## Instructions to follow
For the records below, give the number of lines that include the string "startswith". Nothing else belongs in the answer.

## Dataset

(** * qutebrowser.widgets.statusbar: command line, history browsing, validator

    A shallow embedding of the logic of [qutebrowser/widgets/statusbar.py]:
    the [Command] line edit with its class-level [history] list and the
    browse cursor ([_tmphist], [_histpos]), the [CommandValidator], and the
    [Text] label with its saved [old_text].  Layout, painting, style sheets
    and signal wiring of the toolkit are not modelled. *)

From Stdlib Require Import ZArith String Ascii DecimalString Lia.
From stdpp Require Import base list.

Local Open Scope Z_scope.

(** ** The Python built-ins the module relies on *)

Module Py.

(** A [str] is a sequence of Unicode code points. *)
Definition char : Type := N.
Definition str : Type := list char.

(** An ASCII literal as a [str]. *)
Definition lit (s : string) : str :=
  List.map N_of_ascii (list_ascii_of_string s).
Arguments lit s%_string.

(** The exceptions that list and string subscripts can raise. *)
Inductive exn : Type := IndexError | TypeError.

Inductive outcome (A : Type) : Type :=
| Return (a : A)
| Raise (e : exn).
Arguments Return {A} a.
Arguments Raise {A} e.

(** Truth value of a sequence: [if s:] and [not s]. *)
Definition truthy {A} (s : list A) : bool :=
  match s with [] => false | _ :: _ => true end.

(** [s[i]]: a negative subscript counts from the end, anything outside
    [-len(s) .. len(s)-1] raises [IndexError]. *)
Definition getitem {A} (s : list A) (i : Z) : outcome A :=
  let n := Z.of_nat (length s) in
  let j := if i <? 0 then i + n else i in
  if (0 <=? j) && (j <? n) then
    match s !! Z.to_nat j with
    | Some x => Return x
    | None => Raise IndexError
    end
  else Raise IndexError.

(** [s[i]] where [i] may be [None] (a [TypeError]). *)
Definition getitem_obj {A} (s : list A) (i : option Z) : outcome A :=
  match i with
  | Some i => getitem s i
  | None => Raise TypeError
  end.

(** [s.startswith(prefix)]. *)
Fixpoint startswith (s prefix : str) {struct prefix} : bool :=
  match prefix with
  | [] => true
  | p :: prefix' =>
      match s with
      | [] => false
      | c :: s' => if N.eqb c p then startswith s' prefix' else false
      end
  end.

(** The white space of [str.strip()] (CPython's [_PyUnicode_IsWhitespace]). *)
Definition isspace (c : char) : bool :=
  (((9 <=? c) && (c <=? 13)) || ((28 <=? c) && (c <=? 32))
   || (c =? 133) || (c =? 160) || (c =? 5760)
   || ((8192 <=? c) && (c <=? 8202))
   || (c =? 8232) || (c =? 8233) || (c =? 8239) || (c =? 8287)
   || (c =? 12288))%N.

(** Drop the longest prefix (suffix) of characters satisfying [p]. *)
Fixpoint lstrip_by (p : char -> bool) (s : str) : str :=
  match s with
  | [] => []
  | c :: s' => if p c then lstrip_by p s' else s
  end.

Definition rstrip_by (p : char -> bool) (s : str) : str :=
  reverse (lstrip_by p (reverse s)).

(** [d.get(k)] on a dict written as its list of items; [k in d] is
    [d.get(k)] being some value. *)
Fixpoint dict_get {V} (d : list (str * V)) (k : str) : option V :=
  match d with
  | [] => None
  | (k', v) :: d' => if bool_decide (k = k') then Some v else dict_get d' k
  end.

(** [s.strip()]. *)
Definition strip (s : str) : str :=
  rstrip_by isspace (lstrip_by isspace s).

(** [s.lstrip(chars)]: [chars] is the set of characters to remove. *)
Definition lstrip (s chars : str) : str :=
  lstrip_by (fun c => existsb (N.eqb c) chars) s.

(** [str(i)] for an int: its decimal numeral, with a leading minus sign
    when negative. *)
Definition int_str (i : Z) : str :=
  lit (NilZero.string_of_int (Z.to_int i)).

(** [s.rjust(width)]: pad with spaces on the left up to [width]. *)
Definition rjust (width : nat) (s : str) : str :=
  replicate (width - length s) 32%N ++ s.

(** ['{:2}'.format(i)] for an int: numbers are right-aligned in the field. *)
Definition format_int_2 (i : Z) : str :=
  rjust 2 (int_str i).

End Py.

Import Py.

(** ** State with exceptions

    A method runs on the widget's state and either returns or raises; the
    assignments made before a [raise] stay. *)

Section Monad.
Context {S : Type}.

Definition M (A : Type) : Type := S -> outcome A * S.

Definition ret {A} (a : A) : M A := fun st => (Return a, st).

## Task result
3